Advent realigns our hearts toward wonder. We marvel anew at the climactic moment of history when God took on flesh and dwelt amongst us. But secular sirens draw our attention elsewhere through images of snowfalls and jingle bells.
God has blessed Handel’s Messiah as an antidote to help with Advent’s realignment process. Verses, phrases, and words from Scripture receive treatments that allow our minds and hearts (and voices!) to meditate on the ultimate as we live amidst the mundane.
One meditation-worthy phrase in this drama is John the Baptist’s announcement, “Behold the Lamb of God, which taketh away the sin of the world.” God inspired John similarly to the prophets. How else could John know such a remarkable truth? A son of a carpenter from Nazareth, born in obscure Bethlehem, would soon die a sacrificial death. And God gave John the image of a lamb to awaken us to that wonder.

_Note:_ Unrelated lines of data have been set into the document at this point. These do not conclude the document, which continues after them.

(** * detect_use_of_vendored_requests.py: a shallow embedding

    The script lists the Lambda functions of an account, downloads the
    deployment package of every Python one, and greps its [.py] files for the
    deprecated [botocore.vendored] imports.

    Modelling choices.
    - [bytes] (what a file opened with ["rb"] yields) is [list byte].
    - [str] is [string]; a non-ASCII [str] is read as its UTF-8 encoding,
      which keeps the code-point order that [sorted] uses.
    - a [dict] with string keys is a [gmap string _]; a missing key raises
      [KeyError].
    - exceptions are the [Raise] branch of [result]; the main program runs in
      a small monad that threads the number of scratch directories made so
      far and writes a trace of the calls to the outside world.
    - the outside world (AWS, the network, the file system, [os.path]) is a
      record of oracles, [World]. *)

From Stdlib Require Import Strings.Ascii Strings.Byte.
From stdpp Require Import base list strings gmap sorting.

Local Open Scope string_scope.
Local Open Scope list_scope.

(** ** Bytes *)

Module Bytes.

Definition bytes := list byte.

(** A bytes literal, [b"..."]. *)
Definition lit (s : string) : bytes := Stdlib.Strings.String.list_byte_of_string s.

(** The line terminator of binary-mode iteration, [b"\n"]. *)
Definition LF : byte := x0a.
Definition CR : byte := x0d.

(** [s.startswith(p)] on bytes. *)
Fixpoint startswith (p s : bytes) : bool :=
  match p, s with
  | [], _ => true
  | _ :: _, [] => false
  | a :: p', b :: s' => Byte.eqb a b && startswith p' s'
  end.

(** [needle in hay] on bytes: [needle] occurs at some offset of [hay]. *)
Fixpoint contains (needle hay : bytes) : bool :=
  startswith needle hay
  || match hay with
     | [] => false
     | _ :: hay' => contains needle hay'
     end.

A few other lambs may have foreshadowed this “Lamb of God.” Centuries before, a lamb was promised to Abraham after he offered up his son (see Gen. 22:8). Other lambs’ blood was put on doorposts at the time of the Exodus so that God would “pass over” those houses (see Exod. 12). And Isaiah predicted one who would be led to the slaughter “like a lamb” (see Isa. 53:7). All these are incomplete types of the Lamb who would come and take away the sin of the world. Only after we read all of Scripture and see “the lamb who was slain” (see Rev. 5:12) do we encounter all that the Christmas story has to tell.